Il ristorante "La Trattoria dei Sogni" è una
gabbia di marmo e vetro nel cuore di Firenze,
costruito su un'antica catacomba romana. Il
cuoco stellato, Vittorio Marchetti, ha rinnovato
il locale con l’idea di unire tradizione e
modernità. Ma ogni volta che prepara il suo
piatto più amato — Cinghiale alla Fiorentina — i
muri sembrano tremare.
La guerra civile in corso in Italia si è
trasformata in un conflitto tra famiglie potenti,
e il ristorante è diventato un punto di contatto
segreto. Vittorio riceve un pacco con un vecchio
libretto di ricette, scritto in una calligrafia
che non riconosce. All’interno c’è una lista di
nomi: tutti morti o scomparsi negli anni ’40.
Tra loro, sua madre.
Le regole del posto sono chiare: nessuno deve
parlare di ciò che accade sotto le fondazioni.
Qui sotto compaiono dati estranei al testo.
(** * llama_weight_convert: name map and archive encoder

    A shallow embedding of [samples/python/llama_weight_convert.py]: the
    function [reformat_quantized] builds the list [paramlist] of
    (source key, archive name, castable, optional) tuples for a LLaMa
    checkpoint with [num_layers] decoder layers and then copies every listed
    tensor of the parameter dictionary into an uncompressed zip archive.

    The parameter dictionary is a [gmap string Tensor]; the zip file is a
    record that keeps the entries in write order together with the flag that
    says whether it was closed; [print] appends a line to [stdout]. *)

From Stdlib Require Import ZArith List Ascii String DecimalString DecimalZ.
From Stdlib.Strings Require Import Byte.
From stdpp Require Import gmap strings list fin_maps.

Local Open Scope Z_scope.

(** * The program *)

(** ** Strings and formatting *)

(** ['%d' % z] for a Python int. *)
Definition fmt_d (z : Z) : string := NilEmpty.string_of_int (Z.to_int z).

(** [range(n)] for a Python int [n]: empty when [n <= 0]. *)
Definition range (n : Z) : list Z := map Z.of_nat (seq 0 (Z.to_nat n)).

(** ** The part of torch that the script uses *)

Inductive dtype : Set :=
  | float32 | float64 | float16 | bfloat16
  | uint8 | int8 | int16 | int32 | int64 | bool_.

Global Instance dtype_eq_dec : EqDecision dtype.
Proof. solve_decision. Defined.

(** Bytes per element ([Tensor.element_size()]). *)
Definition itemsize (d : dtype) : nat :=
  match d with
  | float32 | int32 => 4
  | float64 | int64 => 8
  | float16 | bfloat16 | int16 => 2
  | uint8 | int8 | bool_ => 1
  end%nat.

(** A tensor: its element type and its elements in storage order, each as the
    integer whose low [8 * itemsize] bits are the element's bit pattern.  The
    script never looks at the shape. *)
Record Tensor : Type := mkTensor { t_dtype : dtype; t_data : list Z }.

Definition numel (t : Tensor) : nat := length (t_data t).

Definition byte_of_Z (z : Z) : byte :=
  match Byte.of_N (Z.to_N (z mod 256)) with
  | Some b => b
  | None => x00
  end.

(** The [n] low bytes of [z], least significant first. *)
Definition le_bytes (n : nat) (z : Z) : list byte :=
  map (fun i : nat => byte_of_Z (Z.shiftr z (8 * Z.of_nat i))) (seq 0 n).

(** [tensor.numpy().tobytes()]: the elements one after the other, no header. *)
Definition tobytes (t : Tensor) : list byte :=
  flat_map (le_bytes (itemsize (t_dtype t))) (t_data t).

(** ** zipfile and the console *)

Record ZipFile : Type := mkZip {
  z_filename : string;
  z_filelist : list (string * list byte);
  z_closed : bool
}.

(** [zipfile.ZipFile(output_file, 'w', compression=ZIP_STORED)] *)
Definition ZipFile_open (output_file : string) : ZipFile :=
  {| z_filename := output_file; z_filelist := []; z_closed := false |}.

Definition writestr (name : string) (data : list byte) (z : ZipFile) : ZipFile :=
  {| z_filename := z_filename z;
     z_filelist := z_filelist z ++ [(name, data)];
     z_closed := z_closed z |}.

(** [ZipFile.close()], which [__exit__] calls when the [with] block is left. *)
Definition ZipFile_close (z : ZipFile) : ZipFile :=
  {| z_filename := z_filename z; z_filelist := z_filelist z; z_closed := true |}.

Record world : Type := mkWorld { stdout : list string; outfile : ZipFile }.

Definition print (line : string) (w : world) : world :=
  {| stdout := stdout w ++ [line]; outfile := outfile w |}.

Definition write (name : string) (data : list byte) (w : world) : world :=
  {| stdout := stdout w; outfile := writestr name data (outfile w) |}.

(** What a Python call hands back: [None] when the body runs off its end. *)
Inductive retval : Set := RNone | RBool (b : bool).

(** How one turn of a [for] body ends: with the next turn, or with [return]. *)
Inductive flow : Type :=
  | Continue (w : world)
  | Return (v : retval) (w : world).

(** ** The name map *)

(** One tuple of [paramlist]: [(param, oparam, castable, optional)]. *)
Record entry : Type := mkEntry {
  param : string;
  oparam : string;
  castable : bool;
  optional : bool
}.

Global Instance entry_eq_dec : EqDecision entry.
Proof. solve_decision. Defined.

Definition prefix : string := "model.layers.".

(** Lines 24-35: the four attention projections. *)
Definition attn_entries (layer : Z) : list entry :=
  [ mkEntry (prefix +:+ fmt_d layer +:+ ".self_attn.q_proj.qweight") ("dec" +:+ fmt_d layer +:+ "att.query.weights") false false;
    mkEntry (prefix +:+ fmt_d layer +:+ ".self_attn.q_proj.scales")  ("dec" +:+ fmt_d layer +:+ "att.query.scales") false false;
    mkEntry (prefix +:+ fmt_d layer +:+ ".self_attn.q_proj.qzeros")  ("dec" +:+ fmt_d layer +:+ "att.query.zeros") false false;
    mkEntry (prefix +:+ fmt_d layer +:+ ".self_attn.k_proj.qweight") ("dec" +:+ fmt_d layer +:+ "att.key.weights") false false;
    mkEntry (prefix +:+ fmt_d layer +:+ ".self_attn.k_proj.scales")  ("dec" +:+ fmt_d layer +:+ "att.key.scales") false false;
    mkEntry (prefix +:+ fmt_d layer +:+ ".self_attn.k_proj.qzeros")  ("dec" +:+ fmt_d layer +:+ "att.key.zeros") false false;
    mkEntry (prefix +:+ fmt_d layer +:+ ".self_attn.v_proj.qweight") ("dec" +:+ fmt_d layer +:+ "att.value.weights") false false;
    mkEntry (prefix +:+ fmt_d layer +:+ ".self_attn.v_proj.scales")  ("dec" +:+ fmt_d layer +:+ "att.value.scales") false false;
    mkEntry (prefix +:+ fmt_d layer +:+ ".self_attn.v_proj.qzeros")  ("dec" +:+ fmt_d layer +:+ "att.value.zeros") false false;
    mkEntry (prefix +:+ fmt_d layer +:+ ".self_attn.o_proj.qweight") ("dec" +:+ fmt_d layer +:+ "att.out.weights") false false;
    mkEntry (prefix +:+ fmt_d layer +:+ ".self_attn.o_proj.scales")  ("dec" +:+ fmt_d layer +:+ "att.out.scales") false false;
    mkEntry (prefix +:+ fmt_d layer +:+ ".self_attn.o_proj.qzeros")  ("dec" +:+ fmt_d layer +:+ "att.out.zeros") false false ].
Ma Vittorio, spinto da un senso di dovere,
inizia a cercare. Trova un passaggio segreto
nella cucina, che porta a una stanza piena di
documenti e armi. Un uomo lo sorprende: è il
figlio di un nemico di famiglia, ora leader
della resistenza. Gli mostra un documento che
prova che Vittorio non è il figlio biologico di
suo padre, ma un orfano adottato. La sua vera
identità è quella di un ragazzo rubato durante
la Resistenza.
Il cuoco decide di aprire il ristorante al
pubblico, ma con una condizione: ogni cliente
deve portare con sé un oggetto legato alla sua
storia personale. La gente arriva, e con ogni
oggetto, la verità comincia a emergere. Una
donna si presenta con un bracciale d’oro, che
apparteneva a una zia scomparsa durante la
guerra. Un uomo con un libro di poesie, che
aveva dato a una ragazza amata.
La tensione cresce quando un gruppo di uomini
irrompe nel locale, chiedendo il ritorno del
"figlio legittimo". Vittorio rifiuta,
ma viene
ferito. Prima di perdere conoscenza, lascia un
messaggio: "La ricetta non è mai stata per
me."
Il ristorante rimane chiuso per un mese. Quando
riapre, il menu è cambiato: solo cibi semplici,
senza nome. I clienti non sanno chi è il cuoco,
ma sentono che qualcosa è diverso. Lui non parla
più, ma i suoi piatti raccontano una storia.